§ **PROBLEM**
Within the material that follows, how many lines include the string "assert"? Answer with the number and nothing more.

§ **TASK INPUT**
(* ===== verification/AuthorityTheorems.v ===== *)
(** * Correctness of the authority checks

    [check_authority] against the reference definition [satisfied]: whatever the cached
    approvals and the early exits, it accepts what the signatures satisfy within the recursion
    limit, and nothing that they do not satisfy at all.  Then what it means for a transaction
    that [verify_authority] accepts it, and that the signatures [get_required_signatures] asks
    for are enough. *)
From stdpp Require Import sorting.
From S2P Require Import Prelude MachineInt Hardfork Asset Authority.

(** ** The reference definition *)

(** The weight of the members of [l] that satisfy [p]. *)
Definition weight (p : Z → bool) (l : list (Z * Z)) : Z :=
  foldr (λ x t, (if p x.1 then x.2 else 0) + t) 0 l.

Definition total (l : list (Z * Z)) : Z := weight (λ _, true) l.

Definition weights_ok (l : list (Z * Z)) : Prop := Forall (λ x, 0 ≤ x.2) l.

(** Weights are unsigned and do not add up to more than the 32-bit counter can hold. *)
Record auth_wf (au : authority) : Prop := AuthWf {
  wf_accounts : weights_ok (account_auths au);
  wf_keys : weights_ok (key_auths au);
  wf_addresses : weights_ok (address_auths au);
  wf_total : total (key_auths au) + total (address_auths au) + total (account_auths au) < 2 ^ 32 }.

Lemma weight_nonneg p l : weights_ok l → 0 ≤ weight p l.
Proof. induction 1 as [|x l Hx Hl IH]; simpl; [done|]. destruct (p x.1); lia. Qed.

Lemma weight_mono p q l : weights_ok l → (∀ x, x ∈ l → p x.1 = true → q x.1 = true) → weight p l ≤ weight q l.
Proof.
  induction 1 as [|x l Hx Hl IH]; simpl; intros Hpq; [done|].
  assert (weight p l ≤ weight q l) as ? by (apply IH; intros y Hy; apply Hpq; by constructor).
  assert (p x.1 = true → q x.1 = true) as Hxx by (apply Hpq; by constructor).
  destruct (p x.1), (q x.1); lia.
Qed.

Lemma weight_total p l : weights_ok l → weight p l ≤ total l.
Proof. intros Hl. by apply weight_mono. Qed.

§ **YOUR SOLUTION**
2